Il y a deux pans dans l'exposition : tout d'abord, le côté sonore qui raconte, comme dans un feuilleton dramatique, en vingt six épisodes, l'histoire de la traite négrière et de l'esclavage. Cette histoire s'appuie sur les travaux de Godwin Tété. Les illustrations, que l’on retrouve sur les panneaux, sont présentées sous la forme d'un abécédaire. Nous avons fait ce choix pour que le plus simple des mortels puisse comprendre et lire tout ce qui se dit ce jour là. L’autre pan, c’est le visuel : les panneaux d’histoire sont catégorisés sous la forme d’un abécédaire. A travers l'abécédaire et le visuel, on illustre tout ce qui est fait, et a été fait, on honore ceux qui se sont battus pour cette cause dans le paysage national et international. On retrouve à la fois Toussaint Louverture, le Fort de Joux, la Maison de la Négritude de Champagney, le cahier de doléances de Champagney, les héros de la Caraïbe comme Solitude, Harriet Tubman, les hommages rendus en Martinique au diamant à travers les œuvres de Laurent Valère. Chaque panneau illustre les initiatives prises, ici ou ailleurs. L'abécédaire permet de regrouper un ensemble le plus complet possible de l'histoire de la lutte contre l'esclavage. Le monde entier est représenté a travers le visuel qui illustre ce qui a été fait.
Y a-t-il un parcours imposé dans la visite de l'exposition, ou le public est libre de se balader?
C'est très intéressant d'utiliser le mot ballade car au départ nous voulions vraiment nous adresser à tous les promeneurs du jardin. Le choix du jardin du Luxembourg pour raconter cette histoire de façon pédagogique signifie que nous n'avons pas pris la voie du discours universitaire. L'idée étant de dire qu'il n'est pas forcément nécessaire de faire des études pour apprendre ou rattraper le temps perdu à travers cette mémoire, pour qu’elle soit accessible à tous. A travers la beauté d'un jardin comme celui-ci, asseoir une scénographie sonore et visuelle à la fois veut simplement dire que nous avons envie de nous adresser à tous. Chacun pourra s'approprier cet espace de mémoire. Il n'y a pas d'ordre chronologique particulier à suivre. Par n'importe quel chemin, on apprendra forcément quelque chose, et on en sortira encore plus enrichi.
Cette exposition s’arrêtera-t-elle le 12 mai 2013, ou a-t-elle une vie après sa mort?

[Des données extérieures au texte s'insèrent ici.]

Lemma subscription_loop_spec srv l : forall pre builder w,
  fst (subscription_loop srv (pre ++ l) (seq (length pre) (length l)) builder w)
    = {| builder_ns := builder_ns builder;
         builder_entries := builder_entries builder ++ snapshot l |} /\
  priv (snd (subscription_loop srv (pre ++ l) (seq (length pre) (length l))
               builder w)) = priv w /\
  trace (snd (subscription_loop srv (pre ++ l) (seq (length pre) (length l))
                builder w)) =
    trace w ++ map (container_Get srv) (seq (length pre) (length l)).
Proof.
  induction l as [|[n v] l IH]; intros pre builder w.
  - simpl. rewrite !app_nil_r. now destruct builder.
  - cbn [length seq subscription_loop].
    rewrite VariableContainer_Get_middle, evented_test.
    set (builder' := if evented n then UPnPLastChangeBuilder_Add builder n v
                     else builder).
    specialize (IH (pre ++ [(n, v)]) builder'
                   (emit (container_Get srv (length pre)) w)).
    rewrite <- app_assoc, length_app, Nat.add_1_r in IH. simpl in IH.
    destruct IH as (I1 & I2 & I3).
    split; [|split; [exact I2 | rewrite I3, <- app_assoc; reflexivity]].
    rewrite I1. unfold snapshot. simpl. unfold builder'.
    destruct (evented n); simpl; [|reflexivity].
    now rewrite <- app_assoc.
Qed.

(** C3: a subscription to a known service reads the whole store under
    the device lock and the service lock and hands libupnp one evented
    variable, "LastChange", whose value is the escaped document built
    from the snapshot: every variable of the store, in order, except
    the one named "LastChange" and those whose name starts with
    "A_ARG_TYPE_".  The request succeeds exactly when libupnp accepts
    the subscription. *)
Theorem subscription_snapshot sr_event w srv :
  find_service (descriptor (priv w)) (sr_ServiceId sr_event) = Some srv ->
  let container := variable_container (service_at w srv) in
  let document :=
    LastChange_toXML repo
      {| builder_ns := event_xml_ns (service_at w srv);
         builder_entries := snapshot container |} in
  let rc :=
    UpnpAcceptSubscription upnp (device_handle (priv w)) (sr_UDN sr_event)
      (sr_ServiceId sr_event) ["LastChange"] [xmlescape repo document] 1
      (sr_SID sr_event) in
  exists result w',
    handle_subscription_request upnp repo sr_event w = (result, w') /\
    priv w' = priv w /\
    trace w' =
      trace w
      ++ [Log_info "upnp" "Subscription request for %s (%s)"
            [arg_s (sr_ServiceId sr_event); arg_s (sr_UDN sr_event)];
          ithread_mutex_lock device_mutex;
          ithread_mutex_lock (service_mutex srv)]
      ++ map (container_Get srv) (seq 0 (length container))
      ++ [ithread_mutex_unlock (service_mutex srv);
          Log_info "upnp" "Initial variable sync: %s" [arg_s document];
          call_UpnpAcceptSubscription (device_handle (priv w))
            (sr_UDN sr_event) (sr_ServiceId sr_event) ["LastChange"]
            [xmlescape repo document] 1 (sr_SID sr_event)]
      ++ (if rc =? UPNP_E_SUCCESS then []
          else [Log_error "upnp" "Accept Subscription Error: %s (%d)"
                  [arg_s (UpnpGetErrorMessage upnp rc); arg_d rc]])
      ++ [ithread_mutex_unlock device_mutex] /\
    (result = 0 <-> rc = UPNP_E_SUCCESS) /\
    (forall name value,
       In (name, value) (snapshot container) <->
       In (name, value) container /\ name <> "LastChange" /\
       String.prefix "A_ARG_TYPE_" name = false) /\
    snapshot [("Volume", "10"); ("Mute", "false"); ("LastChange", "");
              ("A_ARG_TYPE_Channel", "Master")]
    = [("Volume", "10"); ("Mute", "false")].
Proof.
  intros Hs container document rc.
  unfold handle_subscription_request. rewrite priv_emit, Hs.
  rewrite !service_at_emit. unfold variable_count. fold container.
  set (w1 := emit (ithread_mutex_lock (service_mutex srv)) _).
  destruct (subscription_loop_spec srv container []
              (UPnPLastChangeBuilder_new (event_xml_ns (service_at w srv))) w1)
    as (Hb & Hpriv & Htr).
  simpl in Hb, Hpriv, Htr.
  destruct (subscription_loop srv container (seq 0 (length container)) _ w1)
    as [builder w2].
  simpl in Hb, Hpriv, Htr. subst builder. fold document.
  rewrite !priv_emit, Hpriv. fold rc.
  destruct (Z.eqb_spec rc UPNP_E_SUCCESS) as [E|E].
  - exists 0. eexists. split; [reflexivity|]. split; [exact Hpriv|].
    split; [|split; [|split]].
    + simpl. rewrite Htr, <- !app_assoc. reflexivity.
    + tauto.
    + intros name value. unfold snapshot. rewrite filter_In. unfold evented.
      simpl. rewrite andb_true_iff, !negb_true_iff.
      destruct (String.eqb_spec name "LastChange"); intuition congruence.
    + reflexivity.
  - exists (-1). eexists. split; [reflexivity|]. split; [exact Hpriv|].
    split; [|split; [|split]].
    + simpl. rewrite Htr, <- !app_assoc. reflexivity.
    + split; [discriminate | contradiction].
    + intros name value. unfold snapshot. rewrite filter_In. unfold evented.
      simpl. rewrite andb_true_iff, !negb_true_iff.
      destruct (String.eqb_spec name "LastChange"); intuition congruence.
    + reflexivity.
Qed.
(** * sentinelhub_batch: the Sentinel Hub Batch client

    A shallow embedding of [sentinelhub/sentinelhub_batch.py]: the class
    [SentinelHubBatch], its URL builders and payload helpers, and the two
    module-level functions [get_batch_tiles_per_status] and
    [monitor_batch_job].

    Python values are the JSON values the service exchanges.  Every effect of
    the module (a call of the download client, a sleep, a log record, a
    progress-bar operation) is recorded in a chronological trace; the remote
    service is a function of that trace. *)

From Stdlib Require Import String Ascii List ZArith Bool Lia DecimalString.
Import ListNotations.
Local Open Scope string_scope.
Local Open Scope Z_scope.
#[local] Set Warnings "-register-all".

(** ** Python values *)

Module Py.

(** A JSON document as Python's [json] module decodes it: [None], [bool],
    [int], [str], [list] and [dict] with string keys in insertion order.
    Non-integral numbers are not represented. *)
Inductive json : Type :=
| JNull
| JBool (b : bool)
| JNum (n : Z)
| JStr (s : string)
| JArr (l : list json)
| JObj (d : list (string * json)).

Definition dict : Type := list (string * json).

(** The exceptions the module raises or lets through. *)
Inductive exn : Type :=
| ValueError (msg : string)
| RuntimeError (msg : string)
| KeyError (key : string)
| TypeError (what : string)
| AttributeError (what : string)
| IndexError (what : string)
| UnboundLocalError (name : string)
| StopIteration
| MissingDataInRequestException (msg : string)
| DownloadFailedException (msg : string).

(** [d.get(k)]: the binding of [k], if any. *)
Fixpoint dict_get (k : string) (d : dict) : option json :=
  match d with
  | [] => None
  | (k', v) :: d' => if String.eqb k k' then Some v else dict_get k d'
  end.

(** [d[k] = v]: an existing key keeps its place, a new one goes last. *)
Fixpoint dict_set (k : string) (v : json) (d : dict) : dict :=
  match d with
  | [] => [(k, v)]
  | (k', v') :: d' =>
      if String.eqb k k' then (k', v) :: d' else (k', v') :: dict_set k v d'
  end.

Definition keys (d : dict) : list string := map fst d.

(** A dict display [{k1: v1, ..., **kwargs}]: entries are stored from left to
    right, so a later entry overrides an earlier one with the same key. *)
Definition dict_literal (entries : list (string * json)) : dict :=
  fold_left (fun d kv => dict_set (fst kv) (snd kv) d) entries [].

Definition is_None (v : json) : bool :=
  match v with JNull => true | _ => false end.

(** Truth value testing ([if v:], [not v], [a or b]). *)
Definition truthy (v : json) : bool :=
  match v with
  | JNull => false
  | JBool b => b
  | JNum n => negb (n =? 0)
  | JStr s => negb (String.eqb s "")
  | JArr l => match l with [] => false | _ => true end
  | JObj d => match d with [] => false | _ => true end
  end.

(** [a or b]. *)
Definition or_ (a b : json) : json := if truthy a then a else b.

Definition str_of_Z (n : Z) : string := NilZero.string_of_int (Z.to_int n).

(** [str(v)], as an f-string or [%s] formats a value.  The text Python
    prints for a list or a dict is left to [container_str]. *)
Definition str (container_str : json -> string) (v : json) : string :=
  match v with
  | JNull => "None"
  | JBool true => "True"
  | JBool false => "False"
  | JNum n => str_of_Z n
  | JStr s => s
  | JArr _ | JObj _ => container_str v
  end.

Nous caressons l'espoir que cette exposition puisse voyager. Nous espèrerons qu'elle sera demandée, et ce sera avec le plus grand plaisir que nous ferons en sorte qu’elle puisse tourner dans tous les territoires ultramarins, Antilles, Guyane, Réunion, Mayotte, mais aussi dans toutes les autres provinces françaises, je veux parler de l’hexagone. Mais je le rappelle, cette exposition voyagera déjà pendant les trois jours de l'exposition, au jardin du Luxembourg grâce au site internet.
Une conclusion?
Si il doit rester quelque chose de cette exposition, c'est peut-être laisser ce sentiment que nous, ultramarins, faisons partie intégrante de la nation française. Inscrire la célébration de la commémoration de l'abolition de l'esclavage au cœur du jardin du Luxembourg n'est pas anodin. L'outremer c'est partout. Dans les territoires d'Outre-mer, mais également dans l’hexagone. L'Outre-mer fait pleinement parti du patrimoine de la nation. Cette exposition a été rendue possible grâce à la volonté et au courage des politiques, de tous les politiques, de l’hexagone et de l’Outre-mer. Ils nous ont accompagnés tout au long de notre démarche.
Qui est Luc Saint-Eloy?
Comédien, auteur, metteur en scène, Luc Saint-Eloy est directeur artistique, fondateur de Toit Monde Production et du Théâtre de l'Air Nouveau, une compagnie antillo-guyanaise basée en région parisienne, qui a aujourd'hui plus de trente ans d'existence. Il est également membre du premier comité d'experts pour le Théâtre crée en Guadeloupe en 20001.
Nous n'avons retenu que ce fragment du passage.